English

Police violence in Anaheim: The class issues

Statement by Jerry White, SEP candidate for US president

As the Socialist Equality Party’s candidate for US president, I condemn the brutal shooting of 25-year-old Manuel Diaz in Anaheim and the subsequent violent crackdown on protesters. These acts of police brutality are an attack on the entire working class and must be met with a unified political response.

The killing of Diaz, who was unarmed, was followed by the use of tear gas and rubber bullets against peaceful demonstrators, including children. Barely 24 hours later, 21-year-old Joel Acevedo was shot dead, allegedly in the course of a chase in which he drew a weapon. Acevedo was the sixth person killed by Anaheim police this year.

In response to the second killing, there were even larger protests Tuesday outside City Hall, with as many as a thousand people taking part, and 24 arrested. There was sporadic window-breaking and water bottles thrown, which was seized on by police as a pretext for unleashing nightsticks and rubber bullets to disperse the crowd.

These protests show the widespread anger among working people, not only over police brutality, but over the deepening economic and social crisis that has driven unemployment in California well into double-digit figures. The plight of Anaheim’s Hispanic working class population, the target of increasingly draconian anti-immigrant policies, is particularly dire.

The police violence, and the social crisis behind it, are not, however, primarily racial issues. They are class questions, manifestations of an economic system in which a relative handful monopolize the wealth, while the vast majority of all races struggle to survive.

According to one recent report, median family income has fallen 6 percent since 2000, the worst drop since the Great Depression. Meanwhile, the top one percent of households has doubled its share of national income, from 10 percent to 20 percent, since 1972. Under Barack Obama, the country’s first African-American president, the top one percent has swallowed up 93 percent of all income gains since the beginning of the so-called “recovery.”

Under such conditions, it is impossible for the ruling elite to maintain its wealth and power through democratic and peaceful means. Instead, there has been a systematic buildup of the powers of the police, initially in name of fighting “crime,” more recently using the pretext of the “war on terror.” The real social function of the police, however, is to defend the interests of the corporate and financial elite.

Since the killing of Diaz, several groups have intervened quickly to insist that the police attack is about enforcing racial segregation, and that the response must be to build a movement against the “New Jim Crow.” The attempt to focus popular anger on the question of race is aimed at promoting a section of the Democratic Party political establishment involved in Hispanic organizations, such as Presente.org and a community group called Los Amigos. It serves to block the only means of fighting against police brutality and the attack on democratic rights—a united political movement of the entire working class.
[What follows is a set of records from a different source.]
(* ===== verification/SendsBook.v ===== *)
(** The daemon's address book: the one-time addresses the wallet holds, the ones that
    pending commits spend from and the ones that have signed are kept apart, and each
    operation of the wallet keeps it that way. *)
From S2P Require Import Prelude Types Wots Mss Transaction Wallet WalletSelect WalletSpend WalletSafe WalletReveal SendPlan Defrag Ledger Sends.

#[local] Open Scope Z_scope.

(** * Operations that leave coins and keys alone *)

(** Same keys, coins, trees and pending commits; counters and leaves may move. *)
Record quiet (d d' : WalletData) : Prop := mk_quiet {
  q_keys : keys d' = keys d;
  q_coins : coins d' = coins d;
  q_pending : pending d' = pending d;
  q_trees : map master_pk (mss_keys d') = map master_pk (mss_keys d)
}.

Lemma quiet_refl d : quiet d d.
Proof. split; reflexivity. Qed.

Lemma quiet_trans a b c : quiet a b -> quiet b c -> quiet a c.
Proof. intros [A1 A2 A3 A4] [B1 B2 B3 B4]. split; congruence. Qed.

(** Memory moves quietly, and what is written is no further from it. *)
Definition Quiet_to (w w' : World) : Prop :=
  quiet (w_data w) (w_data w') /\ (w_disk w' = w_disk w \/ quiet (w_data w) (w_disk w')) /\ known_spent w' = known_spent w.

Class Quiet {A} (m : WM A) : Prop := quietly w : Quiet_to w (m w).2.

Section Quiet.
Context `{Blake3} `{!WalletEnv}.

#[export] Instance quiet_bind {A B} (m : WM A) (f : A -> WM B) : Quiet m -> (forall a, Quiet (f a)) -> Quiet (m ≫= f).
Proof.
  intros Hm Hf w. unfold mbind, st_bind. pose proof (Hm w) as H1. destruct (m w) as [[a|e|] w1]; cbn [snd] in *; [|exact H1..].
  destruct H1 as (Q1 & D1 & K1).
  destruct (Hf a w1) as (Q2 & D2 & K2). split; [eapply quiet_trans; eassumption|]. split; [|congruence].
  destruct D2 as [-> | D2]; [exact D1|right; eapply quiet_trans; eassumption].
Qed.

#[export] Instance quiet_ret {A} (a : A) : Quiet (mret a : WM A).
Proof. intros w. split; [apply quiet_refl|auto]. Qed.
#[export] Instance quiet_reads {A} (f : World -> res WalletError A) : Quiet (reads f).
Proof. intros w. split; [apply quiet_refl|auto]. Qed.
#[export] Instance quiet_data : Quiet data.
Proof. apply quiet_reads. Qed.
#[export] Instance quiet_fail_if c e : Quiet (fail_if c e).
Proof. apply quiet_reads. Qed.
#[export] Instance quiet_fail {A} e : Quiet (fail e : WM A).
Proof. apply quiet_reads. Qed.
#[export] Instance quiet_ask {A} (f : nat -> A) : Quiet (ask f).
Proof. intros w. split; [apply quiet_refl|]. split; [left; reflexivity|reflexivity]. Qed.

Lemma quiet_update f : (forall d, quiet d (f d)) -> Quiet (update f).
Proof. intros Hf w. cbn. split; [apply Hf|auto]. Qed.

#[export] Instance quiet_save : Quiet save.
Proof.
  unfold save. apply quiet_bind; [apply _|]. intros ok. apply quiet_bind; [apply _|]. intros _ w. cbn.
  split; [apply quiet_refl|]. split; [right; apply quiet_refl|reflexivity].
Qed.

#[export] Instance quiet_lock : Quiet acquire_lock.
Proof. unfold acquire_lock. apply _. Qed.
#[export] Instance quiet_hand_out s : Quiet (hand_out s).
Proof. intros w. cbn. split; [apply quiet_refl|auto]. Qed.

#[export] Instance quiet_mapM {A B} (f : A -> WM B) l : (forall a, Quiet (f a)) -> Quiet (mapM f l).
Proof. intros Hf. induction l as [|a l IH]; cbn [mapM]; [apply _|]. apply quiet_bind; [apply _|]. intros b. apply quiet_bind; [exact IH|]. intros bs. apply _. Qed.

Ltac quiet_tac :=
  repeat first
    [ progress cbv zeta
    | apply _
    | apply quiet_bind; [|intros ?]
    | apply quiet_update; intros ?; split; reflexivity
    | match goal with
      | |- Quiet (match ?x with _ => _ end) => destruct x
      | |- Quiet (if ?b then _ else _) => destruct b
      end ].

#[export] Instance quiet_allocate : Quiet allocate_next_wots_seed.
Proof. unfold allocate_next_wots_seed. quiet_tac. Qed.
#[export] Instance quiet_allocate_mss : Quiet allocate_next_mss_seed.
Proof. unfold allocate_next_mss_seed. quiet_tac. Qed.
#[export] Instance quiet_salted a v : Quiet (salted a v).
Proof. unfold salted. quiet_tac. Qed.

#[export] Instance quiet_change_outputs o idx denoms : Quiet (change_outputs o idx denoms).
Proof. revert idx. induction denoms as [|v l IH]; intros idx; cbn [change_outputs]; quiet_tac. Qed.

#[export] Instance quiet_lay_out outs change : Quiet (lay_out outs change).
Proof. unfold lay_out. quiet_tac. Qed.

#[export] Instance quiet_select n live : Quiet (select n live).
Proof. unfold select. quiet_tac. Qed.

#[export] Instance quiet_plan_loop fuel count rs live amount f : Quiet rs -> Quiet (plan_loop fuel count rs live amount f).
Proof. intros HR. revert f. induction fuel as [|fuel IH]; intros f; cbn [plan_loop]; quiet_tac. Qed.

#[export] Instance quiet_plan_send fuel live dest amount : Quiet (plan_send fuel live dest amount).
Proof. unfold plan_send. quiet_tac. Qed.

End Quiet.

(** * What a plan selects *)

Section Selection.
Context `{Blake3}.

Definition ids_in (live : list hash32) (bs : list Bundle) : Prop := Forall (fun b => Forall (fun id => id ∈ live) (bu_coin_ids b)) bs.

Lemma ids_in_perm live a b : a ≡ₚ b -> ids_in live a -> ids_in live b.
Proof. intros HP HF. unfold ids_in. rewrite <- HP. exact HF. Qed.

Lemma bundles_ids_in order d live : ids_in live (bundles order d live).
Proof.
  assert (HA : forall c, c ∈ available d live -> wc_coin_id c ∈ live)
    by (intros c Hc; unfold available in Hc; apply list_elem_of_filter in Hc; apply Hc).
  unfold ids_in, bundles. apply Forall_app. split; apply Forall_map, Forall_forall.
  - intros c Hc. apply list_elem_of_filter in Hc as [_ Hc]. cbn. repeat constructor. apply HA, Hc.
  - intros a _. cbn. apply Forall_map, Forall_forall. intros c Hc. apply list_elem_of_filter in Hc as [_ Hc].
    apply list_elem_of_filter in Hc as [_ Hc]. apply HA, Hc.
Qed.

Lemma take_bundles_in live needed bs : forall selected total, ids_in live bs -> Forall (fun id => id ∈ live) selected ->
  Forall (fun id => id ∈ live) (take_bundles needed bs selected total).1.
Proof.
  induction bs as [|b bs IH]; intros selected total HB HS; cbn [take_bundles]; [exact HS|].
  inversion HB as [|? ? Hb Hbs]; subst. destruct (needed <=? total); [exact HS|]. destruct (_ <? _).
  - apply IH; assumption.
  - apply IH; [assumption|]. apply Forall_app. auto.
Qed.

Lemma pop_first_in live denoms l b rest : pop_first denoms l = Some (b, rest) -> ids_in live l ->
  Forall (fun id => id ∈ live) (bu_coin_ids b) /\ ids_in live rest.
Proof. intros HE HL. apply pop_first_Some in HE. apply (ids_in_perm live _ _ HE) in HL. inversion HL; auto. Qed.

Lemma merge_in live mix fuel : forall i needed un selected total, ids_in live un -> Forall (fun id => id ∈ live) selected ->
  Forall (fun id => id ∈ live) (merge mix fuel i needed un selected total).
Proof.
  induction fuel as [|fuel IH]; intros i needed un selected total HU HS; cbn [merge]; [exact HS|].
  destruct (pop_first _ un) as [[b rest]|] eqn:E; [|exact HS]. destruct (pop_first_in live _ _ _ _ E HU) as [H1 H2].
  apply IH; [exact H2|apply Forall_app; auto].
Qed.

Lemma select_coins_in order mix d needed live selected : select_coins order mix d needed live = Ok selected ->
  Forall (fun id => id ∈ live) selected.
Proof.
  unfold select_coins. cbv zeta. set (sorted := sort_by bundle_leb _).
  assert (HS : ids_in live sorted).
  { eapply ids_in_perm; [symmetry; apply sort_by_perm|]. unfold ids_in. apply Forall_forall. intros b Hb.
    apply list_elem_of_filter in Hb as [_ Hb]. pose proof (bundles_ids_in order d live) as HB. unfold ids_in in HB.
    rewrite Forall_forall in HB. apply HB, Hb. }
  pose proof (take_bundles_in live needed sorted [] 0 HS ltac:(constructor)) as HT.
  destruct (take_bundles needed sorted [] 0) as [sel tot]. cbn [fst] in HT.
  destruct (tot <? needed); [destruct (_ <? needed); discriminate|]. intros [= <-].
  apply merge_in; [|exact HT]. unfold ids_in. apply Forall_forall. intros b Hb. apply list_elem_of_filter in Hb as [_ Hb].
  unfold ids_in in HS. rewrite Forall_forall in HS. apply HS, Hb.
Qed.

End Selection.

Section Plans.
Context `{Blake3} `{!WalletEnv}.

(** A planned send spends live coins. *)
Lemma plan_loop_in fuel count rs live amount : forall f w p w',
  plan_loop fuel count rs live amount f w = (Ok p, w') -> Forall (fun id => id ∈ live) (sp_input_coin_ids p).
Proof.
  induction fuel as [|fuel IH]; intros f w p w'; cbn [plan_loop]; [discriminate|]. cbv zeta. intros HE.
  apply st_bind_Ok in HE as (sel & w1 & ES & HE). apply st_bind_Ok in HE as (d & w2 & _ & HE).
  apply st_bind_Ok in HE as (u & w3 & _ & HE). destruct (_ <=? _) in HE.
  - apply st_bind_Ok in HE as (outs & w4 & _ & HE). apply st_bind_Ok in HE as ([o s] & w5 & _ & HE).
    injection HE as <- _. cbn. unfold select in ES. apply st_bind_Ok in ES as (d0 & w6 & _ & ES).
    apply st_bind_Ok in ES as ([order mix] & w7 & _ & ES). unfold reads in ES. injection ES as ES _. eapply select_coins_in, ES.
  - eapply IH, HE.
Qed.

Lemma plan_send_in fuel live dest amount w p w' : plan_send fuel live dest amount w = (Ok p, w') ->
  Forall (fun id => id ∈ live) (sp_input_coin_ids p).
Proof.
  unfold plan_send. intros HE. apply st_bind_Ok in HE as (u & w1 & _ & HE). eapply plan_loop_in, HE.
Qed.

End Plans.

(** * The address book *)

Section Book.
Context `{Blake3}.

(** The addresses of the change of a pending commit, which the wallet takes over when the
    reveal is confirmed. *)
Definition change_of (p : PendingCommit) : list hash32 :=
  omap (fun s : nat * hash32 => output_address <$> (pc_outputs p !! s.1)) (pc_change_seeds p).

Definition change_addrs (d : WalletData) : list hash32 := concat (map change_of (pending d)).
Definition key_addrs (d : WalletData) : list hash32 := map k_address (keys d).
Definition coin_addrs (d : WalletData) : list hash32 := map wc_address (coins d).
Definition mss_addrs (d : WalletData) : list hash32 := map mss_address (mss_keys d).

(** Two pending commits that have no input and no one-time address in common. *)
Definition apart (d : WalletData) (p q : PendingCommit) : Prop := forall id id' c c',
  id ∈ pc_input_coin_ids p -> id' ∈ pc_input_coin_ids q -> find_coin d id = Some c -> find_coin d id' = Some c' ->
  id <> id' /\ (wc_address c = wc_address c' -> wc_address c ∈ mss_addrs d).

Record book_ok (d : WalletData) : Prop := mk_book {
  b_ids : NoDup (map wc_coin_id (coins d));
  b_commitment : forall p, p ∈ pending d -> pc_commitment p = pending_commitment p;
  b_owned : forall p id, p ∈ pending d -> id ∈ pc_input_coin_ids p -> is_Some (find_coin d id);
  b_apart : forall p q, p ∈ pending d -> q ∈ pending d -> pending_commitment p = pending_commitment q \/ apart d p q;
  b_keys : NoDup (key_addrs d);
  b_change : NoDup (change_addrs d);
  b_key_new : forall a, a ∈ key_addrs d -> (a ∉ coin_addrs d) /\ (a ∉ mss_addrs d) /\ (a ∉ change_addrs d);
  b_change_new : forall a, a ∈ change_addrs d -> (a ∉ coin_addrs d) /\ (a ∉ mss_addrs d)
}.
(* ===== verification/SendsLimits.v ===== *)
(** What the daemon's sends do not guarantee: concrete runs in which a one-time key is put
    under a second commitment, change is lost, coins are stranded, or incoming coins are
    missed. *)
From Stdlib Require Import Strings.Byte.
From S2P Require Import Prelude Types Wots Mss Transaction Wallet WalletSelect WalletSpend WalletSafe WalletReveal SendPlan Defrag DefragSafe Ledger Sends SendsBook SendsSafe SendsRun.

#[local] Open Scope Z_scope.

(** An environment in which the writes at the given times fail, and the checkpoint of a
    tree holds every leaf. *)
Definition faulty_env (ok : nat -> bool) : WalletEnv := {|
  lock_free _ := true; write_ok := ok; random t := arr_of 32 (be_bytes 4 (Z.of_nat t)); random64 _ := 0;
  shuffle _ _ l := l; group_order _ l := l; mix_order _ _ l := l; clock _ := 0;
  checkpoint _ _ := Some (replicate 1024 demo_dest)
|}.

(** A node that knows the commitments [mined] and the blocks [blocks]. *)
Definition node_with (mined : bool) (blocks : list Batch) : NodeEnv := {|
  nd_syncing _ := false; nd_coins _ _ := true; nd_burned_wots _ _ := false; nd_commitments _ _ := mined;
  nd_height _ := len blocks; nd_timestamp _ := 0; nd_accepts _ _ := true; nd_mss_index _ _ := 0;
  nd_block _ h := Some (blocks !! Z.to_nat h); nd_mine_pow _ _ := Some 0; side_file_ok _ := true
|}.

Definition limit_coin (id value : Z) (signed : bool) : WalletCoin :=
  mkWalletCoin (zero_arr 32) (zero_arr 32) (arr_of 32 [x02]) value (zero_arr 32) (arr_of 32 (x03 :: be_bytes 2 id)) signed None.

Definition limit_pending (c : hash32) (ids : list hash32) (change : list (nat * hash32)) : PendingCommit :=
  mkPending c (zero_arr 32) ids [Standard (zero_arr 32) 64 (zero_arr 32); Standard demo_dest 32 (zero_arr 32)] change 0 0 false.

Definition limit_daemon (cs : list WalletCoin) (ps : list PendingCommit) : Daemon :=
  let d := mkWalletData [] cs [] ps [] None 0 0 [] in @new_daemon const_blake3 (mkWorld d ∅ d 0 []).

(** What is left of a daemon's wallet: its pending inputs and its coins' flags, in memory
    and on disk. *)
Definition wallet_view (d : WalletData) : list (list hash32) * list bool := (map pc_input_coin_ids (pending d), map wots_signed (coins d)).

(** Consolidating an address takes coins whose key has signed and that are in flight: the
    key is put under a second commitment. *)
Lemma consolidation_reuses_key :
  let H := const_blake3 in let E := faulty_env (fun _ => true) in let N := node_with true [] in
  let c1 := limit_coin 1 4096 true in let c2 := limit_coin 2 4096 true in
  let ids := [wc_coin_id c1; wc_coin_id c2] in
  let d := with_unlocked true (limit_daemon [c1; c2] [limit_pending (zero_arr 32) ids []]) in
  match consolidate (wc_address c1) d with
  | (Ok _, d) => wallet_view (w_disk (d_world d)) = ([ids; ids], [true; true])
  | _ => False
  end.
Proof. vm_compute. reflexivity. Qed.

(** Restarted before a reveal is confirmed, the daemon takes it for a commit that was never
    mined: the signed send can be abandoned, and the seeds of its change go with it. *)
Lemma restart_loses_change :
  let H := const_blake3 in let E := faulty_env (fun _ => true) in let N := node_with false [] in
  let c1 := limit_coin 1 4096 true in
  let d := limit_daemon [c1] [limit_pending demo_dest [wc_coin_id c1] [(1%nat, zero_arr 32)]] in
  match unlock d with
  | (Ok _, d) => (stage <$> d_sends d !! demo_dest) = Some Stalled
      /\ match abandon_send demo_dest d with
         | (Ok _, d) => wallet_view (w_disk (d_world d)) = ([], [true]) /\ keys (w_disk (d_world d)) = []
         | _ => False
         end
  | _ => False
  end.
Proof. vm_compute. repeat split. Qed.

(** When the write inside [sign_reveal] fails, the pending commit is dropped and the drop is
    written: the coins are marked as signed, and nothing was sent. *)
Lemma failed_write_strands_coins :
  let H := const_blake3 in let E := faulty_env (fun t => negb (Nat.eqb t 1)) in let N := node_with true [] in
  let c1 := limit_coin 1 4096 false in
  let d := with_unlocked true (limit_daemon [c1] [limit_pending demo_dest [wc_coin_id c1] []]) in
  match try_reveal demo_dest d with
  | (Ok _, d) => wallet_view (w_disk (d_world d)) = ([], [true]) /\ d_log d = []
  | _ => False
  end.
Proof. vm_compute. split; reflexivity. Qed.

Definition limit_block (outputs : list OutputData) : Batch :=
  {| b_prev_mirstat := zero_arr 32; b_transactions := [Reveal [] [] outputs (zero_arr 32)];
     b_extension := mkExtension 0 (zero_arr 32); b_coinbase := []; b_timestamp := 0; b_target := zero_arr 32;
     b_state_root := zero_arr 32; b_prev_header_hash := zero_arr 32 |}.

(** The scan moves on, and the new position is written, when the coins it found were not. *)
Lemma tick_loses_coins :
  let H := const_blake3 in let E := faulty_env (fun _ => false) in
  let N := node_with true [limit_block [Standard (wc_address (limit_coin 1 0 false)) 64 (zero_arr 32)]] in
  let d := with_unlocked true (limit_daemon [limit_coin 1 32 false] []) in
  match tick d with
  | (Ok _, d) => length (coins (w_data (d_world d))) = 2%nat /\ length (coins (w_disk (d_world d))) = 1%nat /\ scan_file d = 1
      /\ length (coins (w_data (d_world (locked_down d)))) = 1%nat /\ scan_pos (locked_down d) = 1
  | _ => False
  end.
Proof. vm_compute. repeat split. Qed.

(** A hash that keeps the first bytes. *)
Definition head_blake3 : Blake3 := fun x => arr_of 32 x.

(** The scan takes a confidential output for a coin of value zero under an id that does not
    exist; at a one-time address this coin is a sibling that the real one cannot be spent
    without. *)
Lemma confidential_scan_blocks_address :
  let H := head_blake3 in let E := faulty_env (fun _ => true) in
  let o := Confidential (wc_address (limit_coin 1 0 false)) (zero_arr 32) (zero_arr 32) in
  let N := node_with true [limit_block [o]] in
  let c1 := limit_coin 1 4096 false in
  let d := with_unlocked true (limit_daemon [c1] []) in
  match tick d with
  | (Ok _, d) => exists c, coins (w_data (d_world d)) = [c1; c] /\ output_coin_id o <> Some (wc_coin_id c) /\ wc_value c = 0
      /\ (prepare_commit [wc_coin_id c1] [Standard demo_dest 4000 (zero_arr 32)] [] false false (d_world d)).1 = Err CoSpendViolation
  | _ => False
  end.
Proof.
  intros H E o N c1 d. assert (ET : exists c d', tick d = (Ok (), d') /\ coins (w_data (d_world d')) = [c1; c] /\ output_coin_id o <> Some (wc_coin_id c)
    /\ wc_value c = 0 /\ (prepare_commit [wc_coin_id c1] [Standard demo_dest 4000 (zero_arr 32)] [] false false (d_world d')).1 = Err CoSpendViolation).
  { do 2 eexists. split; [vm_compute; reflexivity|]. split; [reflexivity|]. split; [apply (bool_decide_unpack _); vm_compute; exact I|].
    split; [reflexivity|vm_compute; reflexivity]. }
  destruct ET as (c & d' & -> & E1 & E2 & E3 & E4). exists c. auto.
Qed.
Lemma backup_path_of_last_char E d tmpl ft t :
  ft ≠ EmptyString → last_char (backup_path_of E d tmpl ft t) = last_char ft.
Proof.
  intros Hft. unfold backup_path_of.
  rewrite last_char_path_join.
  - rewrite <- append_assoc. by apply last_char_app.
  - by apply append_nonempty_r, append_nonempty_r.
Qed.

Lemma backup_path_of_endswith E d tmpl ft t :
  endswith (backup_path_of E d tmpl ft t) ("." +:+ ft) = true.
Proof.
  unfold backup_path_of. apply endswith_path_join, endswith_app. eauto.
Qed.

(** X3 (a successful copy).  When the server leaves the data file alone, the
    data file is a regular file, the backup directory is a directory that
    can receive the destination, and the destination does not exist yet,
    [copy_data_file] returns the destination path and the only change to
    the file system is the new destination, with the content and the
    modification time of the data file. *)
Theorem copy_data_file_copies (E : env) (data_file backup_dir backup_filename : string)
    (port : Z) (file_type : string) (fs : FS) (data : string) (t : Z) :
  let backup_path := backup_path_of E backup_dir backup_filename file_type t in
  writer E data_file = None →
  fs !! data_file = Some (File data t) →
  fs_isdir fs backup_dir = true →
  fs !! backup_path = None →
  parent_check fs backup_path = None →
  copy_data_file E data_file backup_dir backup_filename port file_type fs =
    (Ret (VStr backup_path), <[backup_path := File data t]> fs).
Proof.
  intros backup_path Hquiet Hsrc Hdir Hfree Hparent.
  assert (data_file ≠ backup_path) as Hne by congruence.
  unfold copy_data_file. unfold bind at 1. unfold os_path_getmtime. rewrite Hsrc.
  change (node_mtime (File data t)) with t.
  fold (backup_path_of E backup_dir backup_filename file_type t). fold backup_path.
  unfold bind at 1. unfold os_path_exists at 1.
  rewrite (fs_isdir_exists _ _ Hdir). simpl.
  unfold bind at 1. unfold os_path_isdir. rewrite Hdir. simpl.
  unfold bind at 1. unfold os_path_exists, fs_exists.
  rewrite bool_decide_eq_false_2 by (rewrite Hfree; by intros [? ?]).
  unfold copy_and_verify. unfold bind at 1.
  assert (shutil_copy2 data_file backup_path fs = (Ret tt, <[backup_path := File data t]> fs))
    as ->.
  { unfold shutil_copy2, bind, os_path_isdir, fs_isdir. rewrite Hfree.
    apply String.eqb_neq in Hne. rewrite Hne. simpl. by rewrite Hsrc, Hfree, Hparent. }
  unfold bind at 1. unfold store_writes. rewrite Hquiet.
  unfold bind at 1.
  rewrite (checksum_compare_files E data_file backup_path _ data t data t).
  - rewrite N.eqb_refl. simpl. unfold bind, os_path_getsize, ret.
    by rewrite lookup_insert_eq.
  - by rewrite lookup_insert_ne.
  - by rewrite lookup_insert_eq.
Qed.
In fact, police brutality affects all sections of the working class, white, black, Hispanic, Asian and immigrant. There was widespread popular revulsion last year to the murder of Kelly Thomas, a homeless white working class man who was beaten to death by police in Fullerton, next door to Anaheim, despite outraged protests from bystanders.

Only a week before the killings of Diaz and Acevedo, Los Angeles police unleashed a brutal assault on a small group of Occupy LA participants at the annual chalk art festival in downtown Los Angeles, firing rubber bullets and beating and arresting people, most of whom were white.

The great dividing line in the United States—and, indeed, around the world—is between a small layer of the super-rich, on the one hand, and the vast majority of working people on the other. The beefing up of the powers of the state and the unleashing of police violence is the response of the ruling class to the growth of social tensions. America is ripe for a social explosion, as the immense popular outrage over the killing in Anaheim demonstrates.

The fight against police violence must be connected to a political movement of the working class against austerity and inequality. This means a break with the Democratic and Republican Parties and the building of a new party of the working class. In California, Governor Jerry Brown is overseeing unprecedented attacks on health care, public education, and other social programs. The same is true of Obama at the federal level.

Appeals to this political establishment will yield nothing. In particular, the decision by the federal government, at the behest of the Mayor Tom Tait and the City Council, to carry out an investigation is aimed at covering up for the police and those who are responsible for the violence.

An end to police repression is possible only through the establishment of a society based on genuine equality, in which the economy serves the interests of working people, not the rapacious profit interests of the banks and corporations. This means the fight for socialism. The SEP presidential campaign is dedicated to laying the basis for such a movement among all sections of the working class.